Planned restructuring and strengthening weak banks
Previously, both VPBank and HDBank had sought shareholder approval to take over one of the weak banks as part of the SBV’s restructuring plan.
During a recent government meeting with local authorities, SBV Governor Nguyen Thi Hong confirmed that the government had issued a resolution approving the mandatory transfer of GPBank and Dong A Bank.
The SBV plans to hold a ceremony to officially announce the transfer within a few days.
This initiative aims to restructure weak banks by integrating them into stronger commercial banks, ensuring their gradual recovery and comprehensive reform.
Case studies: MBV and CB
The transfers of MBV and CB set a precedent for this restructuring strategy.
Both banks, categorized as "zero-dong banks," continue to operate as single-member limited liability companies under their new parent banks.
Following the transfer to MB Bank, OceanBank rebranded as MBV and adopted a younger, more modern identity as part of the MB Group ecosystem.
According to Nguyen Minh Hang, Director of MB Bank's Investment Division, MB Bank has implemented new technologies and streamlined MBV’s organizational structure since the transfer.
Plans for further growth are already in place, with MBV expected to see significant development by 2025.
Phạm Như Ánh, General Director of MB Bank, noted that MB has been transferring technology and resources to MBV, hoping for a swift recovery and sustainable growth.
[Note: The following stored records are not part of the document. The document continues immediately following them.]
(* ===== verification/FileCacheProps.v ===== *)
(** * What is in use stays in the cache

    Clients open readers and directories and close each of them once, in any
    interleaving, while downloads replace entries and room is made for them.  The
    counts of a current entry are those of its users, and what they use is on disk.
    For replaced entries this fails: the directory is deleted when the first of
    several users closes it. *)
From Stdlib Require Import ZArith Lia Ascii.
From S2P Require Import Prelude GoStd FileCache.

(** ** Unique names *)

Definition is_digit (a : ascii) : bool := let n := N_of_ascii a in ((48 <=? n) && (n <=? 57))%N.
Fixpoint digits (s : string) : bool :=
  match s with
  | "" => true
  | String a s => is_digit a && digits s
  end.

Lemma pretty_N_char_digit (x : N) : is_digit (pretty_N_char (x mod 10)) = true.
Proof.
  assert (H : (x mod 10 < 10)%N) by (apply N.mod_lt; lia). revert H. generalize (x mod 10)%N. intros y H.
  assert (Hy : (y = 0 \/ y = 1 \/ y = 2 \/ y = 3 \/ y = 4 \/ y = 5 \/ y = 6 \/ y = 7 \/ y = 8 \/ y = 9)%N) by lia.
  by destruct Hy as [->|[->|[->|[->|[->|[->|[->|[->|[->| ->]]]]]]]]].
Qed.

Lemma digits_pretty (n : N) : digits (pretty n) = true.
Proof.
  assert (H : forall s, digits s = true -> digits (pretty_N_go n s) = true).
  { induction (N.lt_wf_0 n) as [n _ IH]; intros s Hs. destruct (decide (n = 0%N)) as [->|Hn]; [by rewrite pretty_N_go_0|].
    rewrite pretty_N_go_step by lia. apply IH; [apply N.div_lt; lia|]. cbn. by rewrite pretty_N_char_digit. }
  unfold pretty, pretty_N. destruct (decide (n = 0%N)) as [->|Hn]; [done|]. by apply H.
Qed.

(** What follows the last dash. *)
Fixpoint after_dash (s : string) : option string :=
  match s with
  | "" => None
  | String a s =>
      match after_dash s with
      | Some t => Some t
      | None => if Ascii.eqb a "-" then Some s else None
      end
  end.

Lemma after_dash_digits (s : string) : digits s = true -> after_dash s = None.
Proof.
  induction s as [|a s IH]; cbn; [done|]. intros [Ha Hs]%andb_prop. rewrite IH by done.
  destruct (Ascii.eqb_spec a "-"); [|done]. by subst.
Qed.

Lemma after_dash_app (a x : string) : after_dash x = None -> after_dash (a +:+ "-" +:+ x) = Some x.
Proof.
  intros Hx. induction a as [|b a IH].
  - change (after_dash (String "-" x) = Some x). cbn [after_dash]. by rewrite Hx.
  - change (after_dash (String b (a +:+ "-" +:+ x)) = Some x). cbn [after_dash]. by rewrite IH.
Qed.

Lemma digits_dot (s : string) : digits (s +:+ ".d") = false.
Proof.
  induction s as [|a s IH]; [done|]. change (is_digit a && digits (s +:+ ".d") = false). by rewrite IH, andb_false_r.
Qed.

Lemma after_dash_dot (x : string) : digits x = true -> after_dash (x +:+ ".d") = None.
Proof.
  induction x as [|a x IH]; [done|]. cbn [digits]. intros [Ha Hx]%andb_prop.
  change (after_dash (String a (x +:+ ".d")) = None). cbn [after_dash]. rewrite IH by done.
  destruct (Ascii.eqb_spec a "-"); [|done]. by subst.
Qed.

Lemma string_app_inj_r (a b t : string) : a +:+ t = b +:+ t -> a = b.
Proof.
  assert (Hlen : forall u, String.length (u +:+ t) = String.length u + String.length t).
  { induction u as [|x u IH]; [done|]. change (S (String.length (u +:+ t)) = S (String.length u + String.length t)). by rewrite IH. }
  intros H. pose proof (f_equal String.length H) as Hl. rewrite !Hlen in Hl. revert b H Hl.
  induction a as [|x a IH]; intros [|y b] H Hl; [done|cbn in Hl; lia|cbn in Hl; lia|].
  assert (H' : String x (a +:+ t) = String y (b +:+ t)) by exact H. simplify_eq. f_equal. apply IH; [done|]. cbn in Hl. lia.
Qed.

(** The paths under which entries are stored, with the number in their name. *)
Definition path_of (dir key : string) (t : Z) (n : N) : string :=
  (dir +:+ "/" +:+ key +:+ "-" +:+ pretty t) +:+ "-" +:+ pretty n.

Lemma path_of_after_dash (dir key : string) (t : Z) (n : N) : after_dash (path_of dir key t n) = Some (pretty n).
Proof. apply after_dash_app, after_dash_digits, digits_pretty. Qed.

Lemma path_of_inj (dir key key' : string) (t t' : Z) (n n' : N) : path_of dir key t n = path_of dir key' t' n' -> n = n'.
Proof. intros H. apply (f_equal after_dash) in H. rewrite !path_of_after_dash in H. by simplify_eq. Qed.
(** ** What errors leave behind *)

(** A directory that cannot be extracted doubles the size that the entry is counted
    with, at every attempt. *)
Lemma failed_expansion_inflates_size (io : IO) (c : FileCache) (key : string) (r : nat) (e : FileCacheEntry) :
  lookup_entry c key = Some (r, e) -> dirDoesNotExist (fc_disk c) e = true -> crowded io c (usedSpace c) (e_Size e) = false ->
  io_extract io = false ->
  (GetDirectory io c key).2 = Err IOError /\
  exists e', lookup_entry (GetDirectory io c key).1 key = Some (r, e') /\ e_Size e' = i64 (e_Size e * 2).
Proof.
  intros Hk Hd Hc Hx. pose proof (proj1 (lookup_entry_Some _ _ _ _) Hk) as [Hr He]. unfold GetDirectory. rewrite Hk. cbn zeta.
  unfold makeRoom. cbn [make_room_loop]. rewrite Hc, Hd. rewrite He. change (default e (Some e)) with e. unfold expandedDirectory.
  assert (Hd' : dirDoesNotExist (fc_disk c) (set_Access (set_Size e (i64 (e_Size e * 2))) (io_now io)) = true) by exact Hd.
  rewrite Hd', Hx. cbn. split; [done|]. eexists. split; [apply lookup_entry_Some; cbn; rewrite lookup_insert_eq; done|done].
Qed.

(** A tarball whose writing failed half way is served by the next [Get]. *)
Lemma partial_tarball_served (io io' : IO) (de : Disk * FileCacheEntry) :
  fileDoesNotExist de.1 de.2 = true -> io_create io = true -> io_tar io = false -> io_open io' = true -> io_seek io' = true ->
  (readCloser io de).2 = false /\
  (readCloser io' (readCloser io de).1).2 = true /\
  (readCloser io' (readCloser io de).1).1.1 !! e_FilePath de.2 = Some (Tarball false).
Proof.
  destruct de as [d e]. cbn [fst snd]. intros Hf Hc Ht Ho Hs.
  assert (Hr : readCloser io (d, e) = ((<[e_FilePath e := Tarball false]> d, e), false)).
  { unfold readCloser. cbn [fst snd]. rewrite Hf. unfold write_tarball. by rewrite Hc, Ht. }
  rewrite Hr. split; [done|]. cbn [fst snd]. unfold readCloser. cbn [fst snd]. unfold fileDoesNotExist.
  rewrite lookup_insert_eq, bool_decide_false, Ho by done. cbn. split; [done|apply lookup_insert_eq].
Qed.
MB plans to sell profitable loan portfolios to MBV, which will use the revenue to access zero-interest loans from the government and SBV, generating profits to reinvest in its operations.
Implications for future growth
The takeover of weak banks offers acquiring banks, such as Vietcombank, MB Bank, VPBank, and HDBank, opportunities for higher credit growth limits.
Nguyen Thi Thanh Nga, Chief Financial Officer of MB Bank, anticipates robust credit growth in 2025, targeting a 25% increase equivalent to approximately VND 200 trillion ($8.3 billion).
Half of this credit room will focus on retail banking, signaling a strategic shift toward expanding retail operations.
Future of other weak banks
In addition to CB, MBV, GPBank, and Dong A Bank, Saigon Commercial Bank (SCB) remains under SBV’s special control since October 2022.
The SBV is actively implementing measures to stabilize SCB’s operations, safeguard customer deposits, and address the bank’s weaknesses and violations within the framework of legal regulations.
A restructuring plan for SCB is currently under development and will soon be submitted to relevant authorities for approval.